Your output should be the lines of the data that follow, reproduced exactly from the first through the line bearing "intros Hs [Hwf".

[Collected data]
═══

Lemma slot_set_device {D} `{VirtioDeviceLaws D} (I : D -> Prop) regions t device :
  slot_ok I regions t -> I device -> feature_allowlist device = feature_allowlist (t_device t) ->
  queue_max_sizes device = queue_max_sizes (t_device t) -> slot_ok I regions (t_set_device t device).
Proof. intros [Ht _] Hd Ha Hm. split; [by apply set_device_ok | done]. Qed.

Lemma attach_overlay_ok image regions (b : MmioBus B NB E) backend :
  from_option backend_inv True backend -> bus_ok image regions b -> bus_ok image regions (attach_overlay b backend).1.
Proof using Type*.
  intros Hbk Hb. pose proof Hb as (Hr & Ho & Hrest). unfold attach_overlay.
  destruct (bus_overlay b) as [t | ] eqn:Eo, backend as [backend | ]; try done. simpl in Ho, Hbk.
  pose proof (role_attach BlockRole_PrivateOverlay [] (t_device t) backend eq_refl (proj2 Ho) Hbk) as Hd.
  assert (Hrole : bd_role (block_attach (t_device t) backend).1 = bd_role (t_device t))
    by (unfold block_attach; by repeat case_match).
  destruct (block_attach (t_device t) backend) as [device r]. simpl in *. split; [done | ]. split; [ | done]. simpl.
  apply slot_set_device; try done. simpl. by rewrite Hrole.
Qed.

Lemma busstep_ok image s s' : busstep s s' -> bus_system image s -> bus_system image s'.
Proof using Type*.
  intros Hs [Hwf Hb]. destruct Hs; simpl in *.
  - split; [done | by apply dispatch_read_ok].
  - split; [done | by apply dispatch_write_ok].
  - eapply served_system; [ | done]. by apply bus_service_ok.
  - eapply served_system; [ | done]. by apply deliver_inbound_ok.
  - split; [done | by apply pending_loop_ok].
  - split; [done | by apply attach_overlay_ok].
  - split; [done | ]. pose proof Hb as (Hr & Ho & Hn & Hrest). simpl. unfold attach_network.
    destruct (bus_net b) as [t | ] eqn:En; [ | done]. split; [done | ]. split; [done | ]. split; [ | done]. simpl.
    by apply slot_set_device.
  - split; [done | ]. pose proof Hb as (Hr & Ho & Hn & Hrest). simpl. unfold set_network_link.
    destruct (bus_net b) as [t | ] eqn:En; [ | done]. split; [done | ]. split; [done | ]. split; [ | done]. simpl.
    apply slot_set_device; try done. exact (proj2 Hn).
  - split; [done | ]. destruct Hb as (Hr & Ho & Hn & Hv & Hg). simpl. do 3 (split; [done | ]). split; [ | done]. simpl.
    apply slot_set_device; try done. by eapply vstep_ok, Hv.
  - split; [done | ]. simpl. congruence.
Qed.

Lemma bussteps_ok image s s' : rtc busstep s s' -> bus_system image s -> bus_system image s'.
Proof using Type*. induction 1; eauto using busstep_ok. Qed.

Lemma new_slot_ok {D} `{VirtioDeviceLaws D} (I : D -> Prop) regions slot device t :
  I device -> bus_transport slot device = Ok t -> slot_ok I regions t.
Proof.
  intros Hd. unfold bus_transport. destruct (transport_new device) as [t' | ] eqn:Hnew; [ | done].
  intros [= <-]. split; [by eapply transport_new_ok | ].
  by destruct (transport_new_queues device t' Hnew) as (-> & _).
Qed.

Lemma new_optional_ok {D} `{VirtioDeviceLaws D} (I : D -> Prop) regions slot device t :
  from_option I True device -> transpose_map (bus_transport slot) device = Ok t ->
  from_option (slot_ok I regions) True t /\ (is_Some t <-> is_Some device).
Proof.
  intros Hd. unfold transpose_map. destruct device as [device | ]; [ | by intros [= <-]].
  destruct (bus_transport slot device) as [t' | ] eqn:Ht; [ | done]. intros [= <-].
  split; [exact (new_slot_ok I regions slot device t' Hd Ht) | done].
Qed.

Lemma check_role_ok slot (device : BlockDevice B) role u : check_role slot device role = Ok u -> bd_role device = role.
Proof. unfold check_role. by destruct (bool_decide_reflect (bd_role device = role)). Qed.

(** What the devices must be for a bus to be built; their roles are checked. *)
Definition parts_ok (d : BusDevices B NB E) : Prop :=
  block_ok (dev_root d) /\ from_option block_ok True (dev_overlay d) /\ from_option net_ok True (dev_net d) /\
  vsock_ok (dev_vsock d).

Lemma bus_new_ok regions d b :
  parts_ok d -> bus_new d = Ok b -> bus_ok (contents (bd_backend (dev_root d))) regions b.
Proof using Type*.
  intros (Hr & Ho & Hn & Hv). unfold bus_new.
  destruct (check_role Slot_Root _ _) as [u1 | ] eqn:C1; [ | done]. apply check_role_ok in C1.
  destruct (match dev_overlay d with Some _ => _ | None => _ end) as [u2 | ] eqn:C2; [ | done].
  destruct (bus_transport Slot_Root _) as [root | ] eqn:T1; [ | done].
  destruct (transpose_map (bus_transport Slot_Overlay) _) as [overlay | ] eqn:T2; [ | done].
  destruct (transpose_map (bus_transport Slot_Net) _) as [net | ] eqn:T3; [ | done].
  destruct (bus_transport Slot_Vsock _) as [vsock | ] eqn:T4; [ | done].
  destruct (bus_transport Slot_Rng _) as [rng | ] eqn:T5; [ | done]. intros [= <-]. unfold bus_ok; simpl.
  split; [by eapply new_slot_ok in T1 | ]. split; [ | split; [ | split]].
  - eapply (new_optional_ok (role_inv BlockRole_PrivateOverlay []) regions) in T2 as [Ht _]; [done | ].
    destruct (dev_overlay d) as [o | ]; [ | done]. apply check_role_ok in C2. by split.
  - by eapply (new_optional_ok net_ok regions) in T3 as [Ht _].
  - by eapply (new_slot_ok vsock_ok) in T4.
  - by eapply (new_slot_ok (fun _ => True)) in T5.
Qed.

(** C6: over every sequence of guest accesses at any address and of any value, service and
    delivery passes, pending scans, host attachments, link changes, socket calls and guest
    stores, every transport on a bus keeps its invariant and every device its own, a block
    device stays in its slot's role, and the root keeps the contents it was built with,
    byte for byte.  In every state so reached a pass over any queue of any slot with any
    32-bit budget ends. *)
Theorem bus_invariant d b (mem : M) b' mem' :
  parts_ok d -> bus_new d = Ok b -> mem_wf mem -> rtc busstep (b, mem) (b', mem') ->
  bus_ok (contents (bd_backend (dev_root d))) (mem_regions mem') b' /\
  contents (bd_backend (t_device (bus_root b'))) = contents (bd_backend (dev_root d)) /\
  forall slot queue budget, is_u32 budget ->
    is_Some (bus_service b' slot queue mem' budget) /\ is_Some (deliver_inbound b' slot mem' budget).
Proof using Type*.
  intros Hd Hnew Hwf Hrun.
  destruct (bussteps_ok _ _ _ Hrun (conj Hwf (bus_new_ok (mem_regions mem) d b Hd Hnew))) as [Hwf' Hb]; simpl in *.
  split; [done | ]. split; [by destruct Hb as ((_ & _ & _ & Hc) & _); apply Hc | ]. intros slot queue budget Hu. split.
  - by destruct (bus_service_ok _ b' slot queue mem' budget Hwf' Hb Hu) as (? & ? & ? & -> & _).
  - by destruct (deliver_inbound_ok _ b' slot mem' budget Hwf' Hb Hu) as (? & ? & ? & -> & _).
Qed.

(** * Restoring *)

Lemma find_record_named records slot : slot ∈ snap_slot <$> records -> is_Some (find_record records slot).
Proof.
  intros Hs. apply list_elem_of_fmap in Hs as (r & -> & Hr). unfold find_record.
  destruct (list_find_elem_of (fun r' => snap_slot r' = snap_slot r) records r Hr eq_refl) as [[i r'] ->]. done.
Qed.

Lemma optional_present {D} `{VirtioDevice D} slot device records (mem : M) device' t :
  (is_Some device -> slot ∈ snap_slot <$> records) ->
  apply_optional slot device (find_record records slot) = Ok device' ->
  restore_optional slot device' (find_record records slot) mem = Ok t -> is_Some t <-> is_Some device.
Proof.
  intros Hin. unfold apply_optional, restore_optional. destruct device as [d | ].
  - destruct (find_record_named records slot (Hin (ex_intro _ d eq_refl))) as [r ->].
    destruct (apply_device slot d r) as [d' | ]; [ | done]. intros [= <-].
    destruct (restore_transport slot d' r mem); [ | done]. by intros [= <-].
  - intros [= <-] [= <-]. done.
Qed.

(** C17: whatever the records say, a restore that succeeds yields a sound machine: the records
    named exactly the slots of the devices, in table order, the bus has exactly those
    devices, every transport, queue and device satisfies the invariant of a running one
    over the guest memory restored into, and the root's contents are those of the device
    handed in. *)
Theorem bus_restore_sound (d : BusDevices B NB E) records (mem : M) (b : MmioBus B NB E) :
  devices_ok d -> Forall wf_record records -> mem_wf mem -> bus_restore d records mem = Ok b ->
  snap_slot <$> records = present (devices_set d) /\ bus_device_set b = devices_set d /\
  bus_ok (contents (bd_backend (dev_root d))) (mem_regions mem) b.
Proof using Type*.
  intros (Hr & Ho & Hn & Hv) Hrec Hwf. unfold bus_restore.
  destruct (Nat.eqb_spec (length records) (length (present (devices_set d)))) as [Hlen | ]; [ | done]. cbn [negb].
  destruct (check_slots _ records) as [u | ] eqn:Hcheck; [ | done].
  pose proof (check_slots_exact _ _ _ Hlen Hcheck) as Hnames.
  pose proof (fun slot => find_record_wf records slot Hrec) as Hfound.
  assert (Hhas : forall slot, set_has (devices_set d) slot = true -> slot ∈ snap_slot <$> records)
    by (intros slot; rewrite Hnames; apply present_has).
  destruct (find_record records Slot_Root) as [rr | ] eqn:Fr; [ | done].
  destruct (find_record records Slot_Vsock) as [rv | ] eqn:Fv; [ | done].
  destruct (find_record records Slot_Rng) as [rg | ] eqn:Fg; [ | done].
  pose proof (Hfound Slot_Root) as Wr. pose proof (Hfound Slot_Vsock) as Wv. pose proof (Hfound Slot_Rng) as Wg.
  rewrite Fr in Wr. rewrite Fv in Wv. rewrite Fg in Wg. simpl in Wr, Wv, Wg.
  destruct (apply_device Slot_Root _ _) as [root | ] eqn:A1; [ | done].
  destruct (apply_optional Slot_Overlay _ _) as [overlay | ] eqn:A2; [ | done].
  destruct (apply_optional Slot_Net _ _) as [net | ] eqn:A3; [ | done].
  destruct (apply_device Slot_Vsock _ _) as [vsock | ] eqn:A4; [ | done].
  destruct (apply_device Slot_Rng _ _) as [rng | ] eqn:A5; [ | done].
  destruct (restore_transport Slot_Root _ _ _) as [troot | ] eqn:T1; [ | done].
  destruct (restore_optional Slot_Overlay _ _ _) as [toverlay | ] eqn:T2; [ | done].
  destruct (restore_optional Slot_Net _ _ _) as [tnet | ] eqn:T3; [ | done].
  destruct (restore_transport Slot_Vsock _ _ _) as [tvsock | ] eqn:T4; [ | done].
  destruct (restore_transport Slot_Rng _ _ _) as [trng | ] eqn:T5; [ | done]. intros [= <-].
  split; [done | ]. split.
  - unfold bus_device_set, devices_set; simpl. f_equal; apply bool_decide_ext.
    + refine (optional_present Slot_Overlay _ records mem _ _ _ A2 T2). intros Hs. apply Hhas. simpl. by apply bool_decide_eq_true.
    + refine (optional_present Slot_Net _ records mem _ _ _ A3 T3). intros Hs. apply Hhas. simpl. by apply bool_decide_eq_true.
  - unfold bus_ok; simpl. split; [ | split; [ | split; [ | split]]].
    + refine (restore_slot_ok _ Slot_Root root rr mem troot Hwf _ Wr T1).
      refine (apply_device_ok _ Slot_Root _ rr root _ A1). eapply role_bstep; [apply bstep_restore | done].
    + refine (optional_ok (role_inv BlockRole_PrivateOverlay []) _ _ _ mem _ _ Hwf Ho (Hfound Slot_Overlay) _ A2 T2).
      intros o r Hi _. eapply role_bstep; [apply bstep_restore | done].
    + refine (optional_ok net_ok _ _ _ mem _ _ Hwf Hn (Hfound Slot_Net) _ A3 T3).
      intros o r Hi [_ Hall]. by apply net_restore_keeps.
    + refine (restore_slot_ok vsock_ok Slot_Vsock vsock rv mem tvsock Hwf _ Wv T4).
      refine (apply_device_ok vsock_ok Slot_Vsock _ rv vsock _ A4). exact (vstep_ok _ _ (vstep_restore _ _) Hv).
    + exact (restore_slot_ok (fun _ => True) Slot_Rng rng rg mem trng Hwf I Wg T5).
Qed.

(** * Assignment *)

(** Attaching a store to the overlay slot, refused or done. *)
Lemma attach_overlay_cases (b : MmioBus B NB E) backend b' r :
  attach_overlay b backend = (b', r) ->
  match r with
  | Err _ => b' = b
  | Ok _ =>
      (is_Some backend <-> is_Some (bus_overlay b)) /\
      bus_root b' = bus_root b /\ bus_net b' = bus_net b /\ bus_vsock b' = bus_vsock b /\ bus_rng b' = bus_rng b /\
      forall store t, backend = Some store -> bus_overlay b = Some t ->
        exists t', bus_overlay b' = Some t' /\ bd_backend (t_device t') = store /\
          capacity_bytes store = bd_capacity_sectors (t_device t) * SECTOR_SIZE
  end.
Proof.
  unfold attach_overlay. destruct (bus_overlay b) as [t | ] eqn:Ho, backend as [store | ]; try (by intros [= <- <-]).
  unfold block_attach. destruct (negb (Bool.eqb _ _)); [ | destruct (Z.eqb_spec (capacity_bytes store)
    (bd_capacity_sectors (t_device t) * SECTOR_SIZE)) as [Hcap | ]]; cbn [negb map_err]; intros [= <- <-].
  - destruct b as [root overlay net vsock rng]; simpl in *. rewrite Ho. by destruct t.
  - split; [done | ]. do 4 (split; [done | ]). intros store' t' [= <-] [= <-]. by eexists.
  - destruct b as [root overlay net vsock rng]; simpl in *. rewrite Ho. by destruct t.
Qed.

═══

[Answer area]
Lemma slot_set_device {D} `{VirtioDeviceLaws D} (I : D -> Prop) regions t device :
  slot_ok I regions t -> I device -> feature_allowlist device = feature_allowlist (t_device t) ->
  queue_max_sizes device = queue_max_sizes (t_device t) -> slot_ok I regions (t_set_device t device).
Proof. intros [Ht _] Hd Ha Hm. split; [by apply set_device_ok | done]. Qed.

Lemma attach_overlay_ok image regions (b : MmioBus B NB E) backend :
  from_option backend_inv True backend -> bus_ok image regions b -> bus_ok image regions (attach_overlay b backend).1.
Proof using Type*.
  intros Hbk Hb. pose proof Hb as (Hr & Ho & Hrest). unfold attach_overlay.
  destruct (bus_overlay b) as [t | ] eqn:Eo, backend as [backend | ]; try done. simpl in Ho, Hbk.
  pose proof (role_attach BlockRole_PrivateOverlay [] (t_device t) backend eq_refl (proj2 Ho) Hbk) as Hd.
  assert (Hrole : bd_role (block_attach (t_device t) backend).1 = bd_role (t_device t))
    by (unfold block_attach; by repeat case_match).
  destruct (block_attach (t_device t) backend) as [device r]. simpl in *. split; [done | ]. split; [ | done]. simpl.
  apply slot_set_device; try done. simpl. by rewrite Hrole.
Qed.

Lemma busstep_ok image s s' : busstep s s' -> bus_system image s -> bus_system image s'.
Proof using Type*.
  intros Hs [Hwf Hb]. destruct Hs; simpl in *.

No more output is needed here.